Entries taken from a collection

▬▬▬▬▬▬

(** * Remote MCP server for Smartsheet: a shallow embedding of
      [src/remote-server.ts] and the properties of its auth gate, client
      cache, tool registrars and JSON-RPC router.

    The embedding follows the TypeScript source function by function and
    keeps its names.  The domain tool modules ([getDiscussionTools],
    [getFolderTools], ...) and the [SmartsheetAPI] class are imported by the
    source from other files; they are taken as parameters here. *)

From Stdlib Require Import String Ascii List ZArith Bool Lia Arith DecimalString Sorted.
Import ListNotations.

#[local] Open Scope string_scope.
#[local] Open Scope list_scope.
#[local] Set Warnings "-register-all".

(** ** JavaScript values *)

Module Js.

(** [Number.isSafeInteger]: an integer a double holds exactly, and prints
    digit for digit. *)
Definition isSafeInteger (n : Z) : bool := Z.leb (Z.abs n) 9007199254740991.

(** The values that travel through the server: what [JSON.parse] produces,
    plus [undefined] for absent properties.  The numbers of the model are
    the safe integers (request ids and the like); fractions and larger
    numbers have no value here.  An object is the list of the properties
    visible on it, with distinct names, in enumeration order, as
    [Object.entries] yields them. *)
Inductive value : Type :=
| Undefined
| Null
| Bool (b : bool)
| Number (n : Z) (safe : isSafeInteger n = true)
| Str (s : string)
| Arr (items : list value)
| Obj (fields : list (string * value)).

(** A number written out, as in [Num 7]. *)
Abbreviation Num n := (Number n eq_refl) (only parsing).

(** [!!v] *)
Definition truthy (v : value) : bool :=
  match v with
  | Undefined | Null => false
  | Bool b => b
  | Number n _ => negb (Z.eqb n 0)
  | Str s => negb (String.eqb s "")
  | Arr _ | Obj _ => true
  end.

(** [typeof v === 'object'] *)
Definition typeof_object (v : value) : bool :=
  match v with
  | Null | Arr _ | Obj _ => true
  | _ => false
  end.

(** A JSON object, as opposed to an array or a primitive. *)
Definition isObject (v : value) : bool :=
  match v with Obj _ => true | _ => false end.

(** [Array.isArray(v)] *)
Definition isArray (v : value) : bool :=
  match v with Arr _ => true | _ => false end.

(** [a || b] *)
Definition or_else (a b : value) : value := if truthy a then a else b.

(** Own-property lookup in a property list. *)
Fixpoint assoc {A : Type} (k : string) (l : list (string * A)) : option A :=
  match l with
  | [] => None
  | (k', v) :: rest => if String.eqb k k' then Some v else assoc k rest
  end.

(** [new Error(msg)], and the [TypeError]s the engine throws: the only
    property the server reads of an error is [message]. *)
Definition mkError (msg : string) : value := Obj [("message", Str msg)].

(** [v.name] for a property name that is neither an array index nor
    [length] (the source reads [method], [params], [id], [name],
    [arguments], [description] and [message] only).  On [null] and
    [undefined] the read throws a [TypeError], returned on the left. *)
Definition get (v : value) (name : string) : value + value :=
  match v with
  | Undefined =>
      inl (mkError ("Cannot read properties of undefined (reading '" ++ name ++ "')"))
  | Null =>
      inl (mkError ("Cannot read properties of null (reading '" ++ name ++ "')"))
  | Obj fields =>
      inr (match assoc name fields with Some x => x | None => Undefined end)
  | _ => inr Undefined
  end.

(** [v?.name] *)
Definition get_opt (v : value) (name : string) : value :=
  match get v name with
  | inr x => x
  | inl _ => Undefined
  end.

(** [name in v], for [v] an object. *)
Definition has (name : string) (v : value) : bool :=
  match v with
  | Obj fields => match assoc name fields with Some _ => true | None => false end
  | _ => false
  end.

(** An own data property written: overwritten in place, or appended. *)
Fixpoint define_prop (k : string) (v : value) (fields : list (string * value))
  : list (string * value) :=
  match fields with
  | [] => [(k, v)]
  | (k', v') :: rest =>
      if String.eqb k k' then (k', v) :: rest else (k', v') :: define_prop k v rest
  end.

(** [obj[k] = v] on a plain object, for [v] an object.  The name
    [__proto__] is the accessor of [Object.prototype]: assigning to it
    changes the prototype of [obj] and adds no property of its own. *)
Definition set_prop (k : string) (v : value) (fields : list (string * value))
  : list (string * value) :=
  if String.eqb k "__proto__" then fields else define_prop k v fields.

Definition string_of_Z (n : Z) : string := NilZero.string_of_int (Z.to_int n).

(** [`${v}`]: the string conversion a template literal applies, which
    throws on the left.  A safe integer prints its digits.  An array is
    joined with commas, [null] and [undefined] elements printing as empty.
    An object parsed from JSON prints as [[object Object]] through
    [Object.prototype.toString], unless it has a [toString] property of its
    own: that one is no function, neither is whatever [valueOf] gives a
    primitive, and the conversion throws a [TypeError]. *)
Fixpoint to_string (v : value) : value + string :=
  match v with
  | Undefined => inr "undefined"
  | Null => inr "null"
  | Bool true => inr "true"
  | Bool false => inr "false"
  | Number n _ => inr (string_of_Z n)
  | Str s => inr s
  | Arr items =>
      (fix join (xs : list value) : value + string :=
         match xs with
         | [] => inr ""
         | x :: rest =>
             match
               match x with
               | Undefined | Null => inr ""
               | _ => to_string x
               end
             with
             | inl e => inl e
             | inr text =>
                 match rest with
                 | [] => inr text
                 | _ =>
                     match join rest with
                     | inl e => inl e
                     | inr more => inr (text ++ "," ++ more)%string
                     end
                 end
             end
         end) items
  | Obj fields =>
      match assoc "toString" fields with
      | Some _ => inl (mkError "Cannot convert object to primitive value")
      | None => inr "[object Object]"
      end
  end.

(** [v === s] for a string [s]. *)
Definition eq_str (v : value) (s : string) : bool :=
  match v with
  | Str s' => String.eqb s' s
  | _ => false
  end.

(** [Object.keys(v).length], which throws on [null] and [undefined]. *)
Definition keys_length (v : value) : value + nat :=
  match v with
  | Undefined | Null => inl (mkError "Cannot convert undefined or null to object")
  | Bool _ | Number _ _ => inr 0
  | Str s => inr (String.length s)
  | Arr items => inr (List.length items)
  | Obj fields => inr (List.length fields)
  end.

End Js.

(** ** HTTP requests and JSON-RPC responses *)

(** [req.headers]: Node lower-cases header names and gives one string per
    name; a header sent with no value reads as the empty string. *)
Record Request : Type := mkRequest {
  req_method : string;
  req_path : string;
  req_headers : list (string * string);
  req_body : Js.value
}.

Definition header (req : Request) (name : string) : option string :=
  Js.assoc name (req_headers req).

(** [!h] for a header read: absent or empty. *)
Definition header_falsy (h : option string) : bool :=
  match h with
  | None => true
  | Some s => String.eqb s ""
  end.

(** The result member of a successful reply. *)
Record ToolDefinition : Type := mkToolDefinition {
  name : string;
  description : string;
  inputSchema : Js.value
}.

Inductive Result : Type :=
| InitializeResult (protocolVersion serverName serverVersion : string)
| ToolsResult (tools : list ToolDefinition)
| CallResult (result : Js.value).

(** The object handed to [res.json].  An [id] of [Js.Undefined] is an absent
    member once serialized. *)
Inductive Reply : Type :=
| Success (result : Result) (id : Js.value)
| Failure (code : Z) (message : string) (id : Js.value).

Definition reply_id (r : Reply) : Js.value :=
  match r with
  | Success _ id => id
  | Failure _ _ id => id
  end.

Record Response : Type := mkResponse {
  status : Z;
  body : Reply
}.

(** [res.json(r)] answers with status 200 unless [res.status] was called. *)
Definition json (r : Reply) : Response := mkResponse 200 r.

(** ** Authentication middleware *)

Record Config : Type := mkConfig {
  REQUIRE_AUTH : bool;
  SECRET_KEY : string;
  packageVersion : string
}.

Inductive Middleware : Type :=
| Next
| Respond (res : Response).

Definition authMiddleware (cfg : Config) (req : Request) : Middleware :=
  if negb (REQUIRE_AUTH cfg) then Next
  else if String.eqb (SECRET_KEY cfg) "" then Next
  else if String.eqb (req_path req) "/mcp" && String.eqb (req_method req) "POST" then
    let body := req_body req in
    let method := Js.get_opt body "method" in
    if Js.eq_str method "tools/call" then
      let providedKey := header req "x-secret-key" in
      if header_falsy providedKey then
        Respond (mkResponse 401
          (Failure (-32001) "Authentication required for tool execution"
                   (Js.get_opt body "id")))
      else if negb (match providedKey with
                    | Some k => String.eqb k (SECRET_KEY cfg)
                    | None => false
                    end) then
        Respond (mkResponse 401
          (Failure (-32001) "Invalid authentication for tool execution"
                   (Js.get_opt body "id")))
      else Next
    else Next
  else Next.

(** ** API client cache *)

(** [new SmartsheetAPI(token, baseUrl, flag)]: the class lives outside this
    file, so a client is the triple its constructor received. *)
Record SmartsheetAPI : Type := mkSmartsheetAPI {
  accessToken : string;
  baseUrl : string;
  apiFlag : bool
}.

(** One entry of the [Map].  A JavaScript [Map] iterates in insertion order;
    [entry_seq] numbers the insertions so that this order can be named in
    statements.  No operation below reads it. *)
Record Entry : Type := mkEntry {
  entry_key : string;
  entry_api : SmartsheetAPI;
  entry_seq : nat
}.

Record Cache : Type := mkCache {
  apiInstances : list Entry;
  insertions : nat
}.

Definition emptyCache : Cache := mkCache [] 0.

Module JsMap.

Fixpoint get (k : string) (m : list Entry) : option SmartsheetAPI :=
  match m with
  | [] => None
  | e :: rest => if String.eqb k (entry_key e) then Some (entry_api e) else get k rest
  end.

(** [m.set(k, v)]: an existing key keeps its place, a new one goes last. *)
Fixpoint set (k : string) (v : SmartsheetAPI) (seq : nat) (m : list Entry) : list Entry :=
  match m with
  | [] => [mkEntry k v seq]
  | e :: rest =>
      if String.eqb k (entry_key e) then mkEntry k v (entry_seq e) :: rest
      else e :: set k v seq rest
  end.

Fixpoint delete (k : string) (m : list Entry) : list Entry :=
  match m with
  | [] => []
  | e :: rest => if String.eqb k (entry_key e) then rest else e :: delete k rest
  end.

(** [m.keys().next().value] *)
Definition firstKey (m : list Entry) : option string :=
  match m with
  | [] => None
  | e :: _ => Some (entry_key e)
  end.

Definition size (m : list Entry) : nat := List.length m.

End JsMap.

(** [apiEndpoint || dflt] for an optional string argument. *)
Definition endpoint_or (apiEndpoint : option string) (dflt : string) : string :=
  match apiEndpoint with
  | Some e => if String.eqb e "" then dflt else e
  | None => dflt
  end.

Definition credentialKey (apiKey : string) (apiEndpoint : option string) : string :=
  apiKey ++ ":" ++ endpoint_or apiEndpoint "default".

Definition capacity : nat := 100.

Definition getApiInstance (apiKey : string) (apiEndpoint : option string) (c : Cache)
  : SmartsheetAPI * Cache :=
  let key := credentialKey apiKey apiEndpoint in
  match JsMap.get key (apiInstances c) with
  | Some api => (api, c)
  | None =>
      let api :=
        mkSmartsheetAPI apiKey (endpoint_or apiEndpoint "https://api.smartsheet.com/2.0") true in
      let m := JsMap.set key api (insertions c) (apiInstances c) in
      let m' :=
        if Nat.ltb capacity (JsMap.size m) then
          match JsMap.firstKey m with
          | Some firstKey =>
              if negb (String.eqb firstKey "") then JsMap.delete firstKey m else m
          | None => m
          end
        else m in
      (api, mkCache m' (S (insertions c)))
  end.

(** A sequence of [getApiInstance] calls, oldest first. *)
Fixpoint getApiInstances (calls : list (string * option string)) (c : Cache) : Cache :=
  match calls with
  | [] => c
  | (apiKey, apiEndpoint) :: rest =>
      getApiInstances rest (snd (getApiInstance apiKey apiEndpoint c))
  end.

(** ** Tool registration *)

(** What a computation that may throw completes with. *)
Inductive Completion (A : Type) : Type :=
| Normal (a : A)
| Throw (e : Js.value).
Arguments Normal {A} a.
Arguments Throw {A} e.

Definition bind {A B : Type} (c : Completion A) (k : A -> Completion B) : Completion B :=
  match c with
  | Normal a => k a
  | Throw e => Throw e
  end.

(** What an async function comes to: a completion, or nothing at all when
    it awaits a promise that never settles. *)
Inductive Awaited (A : Type) : Type :=
| Settled (c : Completion A)
| Unsettled.
Arguments Settled {A} c.
Arguments Unsettled {A}.

Notation "x <- c ;; k" := (bind c (fun x => k))
  (at level 61, c at next level, right associativity).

▬▬▬▬▬▬

▸ HOW TO COMPLETE THIS TASK
Only lines with the word "conversion" are wanted; pull each of them from the records.

▸ ANSWER SECTION
(** [`${v}`]: the string conversion a template literal applies, which
    primitive, and the conversion throws a [TypeError]. *)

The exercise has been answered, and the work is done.